Alongside the emphasis on intra-Party supervision, another key message delivered by the Sixth Plenum is the further consolidation of the Party’s central leadership under Xi Jinping. “To maintain Party leadership is first and foremost to maintain the Party Central Committee’s centralized, unified leadership,” reads the communique released after the meeting’s conclusion.
While stressing the supreme position of Xi’s leadership has consistently been a major focus of the Party since Xi assumed power, it was the first time Xi was officially styled as the “core” of the Party’s leadership, as the communique calls on Party members to “closely unite around the Party’s Central Committee with Xi Jinping as the core.”
Western analysts have long compared Xi to Mao Zedong, warning that Xi’s power, if left unchallenged, may lead to strongman style “one-man rule.”
Most Chinese analysts, however, have a different perspective, with many comparing Xi Jinping to Deng Xiaoping, the architect of China’s Reform and Opening-up policy that began in 1979. Although the term “core” is also retrospectively used to refer to Mao Zedong, the term itself was first used during the leadership of Deng, who was officially dubbed the core of China’s “second generation” of leadership (with Mao being the first-generation core), and was credited with pushing forward China’s reforms against the persistent resistance put up by conservative officials.
With Xi having laid out ambitious reform plans, many Chinese analysts argue that a strong leader at the top is a necessity for implementing these reform plans. Facing various challenges at home and abroad, including an economic slowdown and increasing tension between China’s regional rivals, Xi’s reform plans range from restructuring the economy, overhauling the legal system to establish rule of law under the Party and reforming the military, to building a modern Party and reinforcing the Party’s ruling status by eradicating corruption.

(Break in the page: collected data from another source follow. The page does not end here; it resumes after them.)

Fixpoint lstrip (s : string) : string :=
  match s with
  | EmptyString => EmptyString
  | String a s' => if isspace a then lstrip s' else s
  end.

Fixpoint rstrip (s : string) : string :=
  match s with
  | EmptyString => EmptyString
  | String a s' =>
      match rstrip s' with
      | EmptyString => if isspace a then EmptyString else String a EmptyString
      | r => String a r
      end
  end.

(** [s.strip()]. *)
Definition strip (s : string) : string := rstrip (lstrip s).

(** [sep.join(parts)]. *)
Fixpoint join (sep : string) (parts : list string) : string :=
  match parts with
  | [] => EmptyString
  | [x] => x
  | x :: rest => x ++ sep ++ join sep rest
  end.

End Py.

(** ** Segmenter ([chunker.py]) *)

Module CodeChunker.

Record t := { chunk_size : Z; chunk_overlap : Z }.

(** [CodeChunker.__init__]: the two arguments are stored as they come. *)
Definition init (size overlap : Z) : t :=
  {| chunk_size := size; chunk_overlap := overlap |}.

(** The body of the [while start < len(text)] loop of [chunk_text]. *)
Fixpoint chunk_loop (fuel : nat) (self : t) (text : string)
         (start : Z) (chunks : list string) : option (list string) :=
  match fuel with
  | O => None
  | S fuel' =>
      if start <? Py.len text then
        let end0 := start + chunk_size self in
        let chunk0 := Py.slice text start end0 in
        let '(chunk, end1) :=
          if end0 <? Py.len text then
            let last_newline := Py.rfind chunk0 Py.newline in
            if chunk_size self / 2 <? last_newline
            then (Py.slice_to chunk0 last_newline, start + last_newline)
            else (chunk0, end0)
          else (chunk0, end0) in
        chunk_loop fuel' self text (end1 - chunk_overlap self) (chunks ++ [chunk])
      else Some chunks
  end.

Definition chunk_text (fuel : nat) (self : t) (text : string)
  : option (list string) :=
  if Py.len text <=? chunk_size self then Some [text]
  else chunk_loop fuel self text 0 [].

End CodeChunker.

(** ** Exceptions *)

(** The exceptions the sources raise or catch; [str(e)] is the message. *)
Inductive exn : Type :=
| ValueError (msg : string)
| AssertionError (msg : string)
| Exception (msg : string).

Definition exn_str (e : exn) : string :=
  match e with
  | ValueError m => m
  | AssertionError m => m
  | Exception m => m
  end.

Inductive result (A : Type) : Type :=
| Ok (a : A)
| Raise (e : exn).
Arguments Ok {A} a.
Arguments Raise {A} e.

(** ** Segmenter, over documents ([CodeChunker.chunk_documents]) *)

Module CodeChunkerDocs.
Import CodeChunker.

(** The dictionary that [chunk_documents] builds for one chunk: its five
    keys are fixed, two of them hold integers. *)
Record chunk := {
  content : string;
  filepath : string;
  filename : string;
  chunk_id : Z;
  total_chunks : Z
}.

(** The inner loop [for i, chunk in enumerate(chunks)]: [doc['filepath']]
    and [doc['filename']] are looked up for every chunk. *)
Fixpoint stamp (doc : gmap string string) (total : Z) (i : Z) (chunks : list string)
  : result (list chunk) :=
  match chunks with
  | [] => Ok []
  | text :: rest =>
      match doc !! "filepath" with
      | None => Raise (Exception "KeyError: 'filepath'")
      | Some path =>
          match doc !! "filename" with
          | None => Raise (Exception "KeyError: 'filename'")
          | Some name =>
              match stamp doc total (i + 1) rest with
              | Raise e => Raise e
              | Ok stamped =>
                  Ok ({| content := text; filepath := path; filename := name;
                         chunk_id := i; total_chunks := total |} :: stamped)
              end
          end
      end
  end.

(** [chunk_documents]: [None] when [chunk_text] runs out of fuel on some
    document, [Some (Raise _)] for a missing key. *)
Fixpoint chunk_documents (fuel : nat) (self : t) (documents : list (gmap string string))
  : option (result (list chunk)) :=
  match documents with
  | [] => Some (Ok [])
  | doc :: rest =>
      match doc !! "content" with
      | None => Some (Raise (Exception "KeyError: 'content'"))
      | Some text =>
          match chunk_text fuel self text with
          | None => None
          | Some chunks =>
              match stamp doc (Z.of_nat (List.length chunks)) 0 chunks with
              | Raise e => Some (Raise e)
              | Ok stamped =>
                  match chunk_documents fuel self rest with
                  | None => None
                  | Some (Raise e) => Some (Raise e)
                  | Some (Ok more) => Some (Ok (stamped ++ more)%list)
                  end
              end
          end
      end
  end.


End CodeChunkerDocs.

(** ** Context Budgeter and Answer Synthesizer ([rag_engine.py]) *)

Module RAGEngine.

Abbreviation doc := (gmap string string).

(** The attributes of an engine that the methods read. [tokenizer] is
    [self.tokenizer.encode]: [None] stands for a call that raises, which
    [count_tokens] catches. [client] is the blocking call to the
    generative service: the text of the first choice, or the exception
    it raised. *)
Record t := {
  max_context_tokens : Z;
  tokenizer : string -> option (list Z);
  client : string -> result string
}.

Definition count_tokens (self : t) (text : string) : Z :=
  match tokenizer self text with
  | Some toks => Z.of_nat (List.length toks)
  | None => Py.len text / 4
  end.

(** The pieces of the prompt template, shared by [base_prompt] in
    [select_chunks_within_limit] and by [create_prompt]. *)
Definition template_head : string :=
  "You are a helpful code assistant. Answer the user's question based on the provided code context.

Context from the codebase:
".

Definition template_question : string := "
User Question: ".

Definition template_tail : string := "

Instructions:
- Answer based on the provided code context
- Be specific and reference file names when relevant
- If the context doesn't contain enough information, say so
- Provide code examples if helpful
- Be concise but thorough
- If asked to summarise what the project does,explain what the project does,you do not need to cite code examples for that

Answer:".

Definition base_prompt (query : string) : string :=
  template_head ++ template_question ++ query ++ template_tail.

(** The in-prompt form of a chunk:
    [f"\n--- Code Snippet {i} from {filepath} ---\n{content}\n"]. *)
Definition chunk_text (i : Z) (filepath content : string) : string :=
  Py.nl ++ "--- Code Snippet " ++ Py.str i ++ " from " ++ filepath
    ++ " ---" ++ Py.nl ++ content ++ Py.nl.

Definition header_text (filepath : string) : string :=
  Py.nl ++ "--- Code Snippet 1 from " ++ filepath ++ " ---" ++ Py.nl ++ Py.nl.

Definition filepath_of (d : doc) : string := Py.default_get d "filepath" "unknown".
Definition content_of (d : doc) : string := Py.default_get d "content" "".

(** [sorted(l, key=...)]: a stable sort that compares keys with [<]. *)
Fixpoint insert_by {A : Type} (key : A -> Q) (x : A) (l : list A) : list A :=
  match l with
  | [] => [x]
  | y :: l' =>
      if Qle_bool (key x) (key y) then x :: y :: l'
      else y :: insert_by key x l'
  end.

Fixpoint sorted {A : Type} (key : A -> Q) (l : list A) : list A :=
  match l with
  | [] => []
  | x :: l' => insert_by key x (sorted key l')
  end.

Definition available_tokens (self : t) (query : string) : Z :=
  max_context_tokens self - count_tokens self (base_prompt query) - 200.

(** The truncated copy built when the first candidate does not fit. *)
Definition max_content_tokens (self : t) (available : Z) (d : doc) : Z :=
  available - count_tokens self (header_text (filepath_of d)).

Definition truncated_content (max_chars : Z) (content : string) : string :=
  if max_chars <? Py.len content
  then Py.slice_to content max_chars ++ "..."
  else content.

Definition truncated_doc (self : t) (available : Z) (d : doc) : doc :=
  <["content" :=
      truncated_content (max_content_tokens self available d * 3) (content_of d)]> d.

(** The [for] loop of [select_chunks_within_limit], with its two
    accumulators. *)
Fixpoint select_loop (self : t) (available : Z) (sorted_chunks : list (doc * Q))
         (selected_chunks : list doc) (current_tokens : Z) : list doc :=
  match sorted_chunks with
  | [] => selected_chunks
  | (d, score) :: rest =>
      let text :=
        chunk_text (Z.of_nat (List.length selected_chunks) + 1)
                   (filepath_of d) (content_of d) in
      let chunk_tokens := count_tokens self text in
      if current_tokens + chunk_tokens <=? available then
        select_loop self available rest (selected_chunks ++ [d])
                    (current_tokens + chunk_tokens)
      else if (Z.of_nat (List.length selected_chunks) =? 0) && (200 <? available) then
        if 50 <? max_content_tokens self available d
        then selected_chunks ++ [truncated_doc self available d]
        else selected_chunks
      else selected_chunks
  end.

Definition select_chunks_within_limit (self : t)
           (retrieved_chunks : list (doc * Q)) (query : string) : list doc :=
  select_loop self (available_tokens self query)
              (sorted snd retrieved_chunks) [] 0.

(** [context_text] of [create_prompt]: chunk [i] (from 1) in its
    in-prompt form. *)
Fixpoint context_text_from (i : Z) (context_chunks : list doc) : string :=
  match context_chunks with
  | [] => ""
  | chunk :: rest =>
      chunk_text i (filepath_of chunk) (content_of chunk)
        ++ context_text_from (i + 1) rest
  end.

Definition context_text (context_chunks : list doc) : string :=
  context_text_from 1 context_chunks.

Definition assemble_prompt (query : string) (context_chunks : list doc) : string :=
  template_head ++ context_text context_chunks ++ Py.nl
    ++ template_question ++ query ++ template_tail.

Definition create_prompt (self : t) (query : string) (context_chunks : list doc)
  : result string :=
  let prompt := assemble_prompt query context_chunks in
  let prompt_tokens := count_tokens self prompt in
  if max_context_tokens self <? prompt_tokens
  then Raise (ValueError ("Prompt exceeds token limit: " ++ Py.str prompt_tokens
                            ++ " > " ++ Py.str (max_context_tokens self)))
  else Ok prompt.

(** [generate_answer]: everything sits in one [try]; any exception, from
    [create_prompt] or from the service, becomes the returned text. *)
Definition generate_answer (self : t) (query : string) (context_chunks : list doc)
  : string :=
  match create_prompt self query context_chunks with
  | Ok prompt =>
      match client self prompt with
      | Ok answer => answer
      | Raise e => "Error generating answer: " ++ exn_str e
      end
  | Raise e => "Error generating answer: " ++ exn_str e
  end.

Record source := { src_filepath : string; src_score : Q; src_preview : string }.

Record bundle := {
  answer : string;
  sources : list source;
  chunks_used : Z;
  chunks_retrieved : Z
}.

Definition selected_filepaths (context_chunks : list doc) : gset string :=
  list_to_set (map filepath_of context_chunks).

Definition make_source (entry : doc * Q) : source :=
  {| src_filepath := filepath_of (fst entry);
     src_score := snd entry;
     src_preview := Py.slice_to (content_of (fst entry)) 200 ++ "..." |}.

Fixpoint collect_sources (paths : gset string) (retrieved_chunks : list (doc * Q))
  : list source :=
  match retrieved_chunks with
  | [] => []
  | entry :: rest =>
      if bool_decide (filepath_of (fst entry) ∈ paths)
      then make_source entry :: collect_sources paths rest
      else collect_sources paths rest
  end.

Definition answer_question (self : t) (query : string)
           (retrieved_chunks : list (doc * Q)) : bundle :=
  let context_chunks := select_chunks_within_limit self retrieved_chunks query in
  {| answer := generate_answer self query context_chunks;
     sources := collect_sources (selected_filepaths context_chunks) retrieved_chunks;
     chunks_used := Z.of_nat (List.length context_chunks);
     chunks_retrieved := Z.of_nat (List.length retrieved_chunks) |}.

Zhou Shuzhen, a political science professor at Renmin University, for example, argued that without supreme power, Xi would be incapable of tackling the corruption within China’s military or launching ambitious military reforms which include overhauling and reshuffling the military’s command structure.
“Corruption within the military had long been an open secret, but no one dared to address it as it had been a political taboo,” Zhou told NewsChina. “It took great power and great courage to do so.” Dozens of senior generals, including Guo Boxiong and Xu Caihou, both vice-chairmen of the Central Military Command, were investigated or sentenced for corruption-related crimes.
“To carry out the reform plan he has laid out, Xi needs to consolidate his support base and establish a strong authority within the Party,” Zhuang Deshui, a political scientist at Peking University, told NewsChina. Zhuang stressed that without a strong authority and enough political capital, there is no way the leadership can overcome various interest groups and political factions inside and outside the party to carry out these reforms.
“The idea is that Party cadres are required to support the policies and decisions made by the leadership core, rather than idolize the core personally,” said Zhuang, also pointing out that the communique issued by the plenum had explicitly warned against “flattery” and “sweet-talking,” and urged Party members to “stick to the facts.”
What’s Next?
With a consolidated central leadership and the establishment of an intra-Party supervision framework, it is expected that the Party will expand its institutionalization efforts beyond Party agencies to cover government structure overall.
The newly released regulation on intra-Party supervision states that “Party commissions will work alongside the National People’s Congress, the government, supervisory agencies and law enforcement agencies” to conduct supervision of public agencies and public servants.
According to professor Ma Huaide, vice-president of China University of Political Science and Law and an adviser to the State Council, the document’s juxtaposition of “supervisory agencies” with the National People’s Congress and the government, the first time in a Party document, suggests that the leadership will escalate the standing of supervisory agencies. China’s current Ministry of Supervision, which falls under the State Council, China’s cabinet, has only limited power, according to Ma.
“In the future, we may see the establishment of a super-supervisory agency, that is independent from the State Council, the NPC and other branches of the government,” Ma added.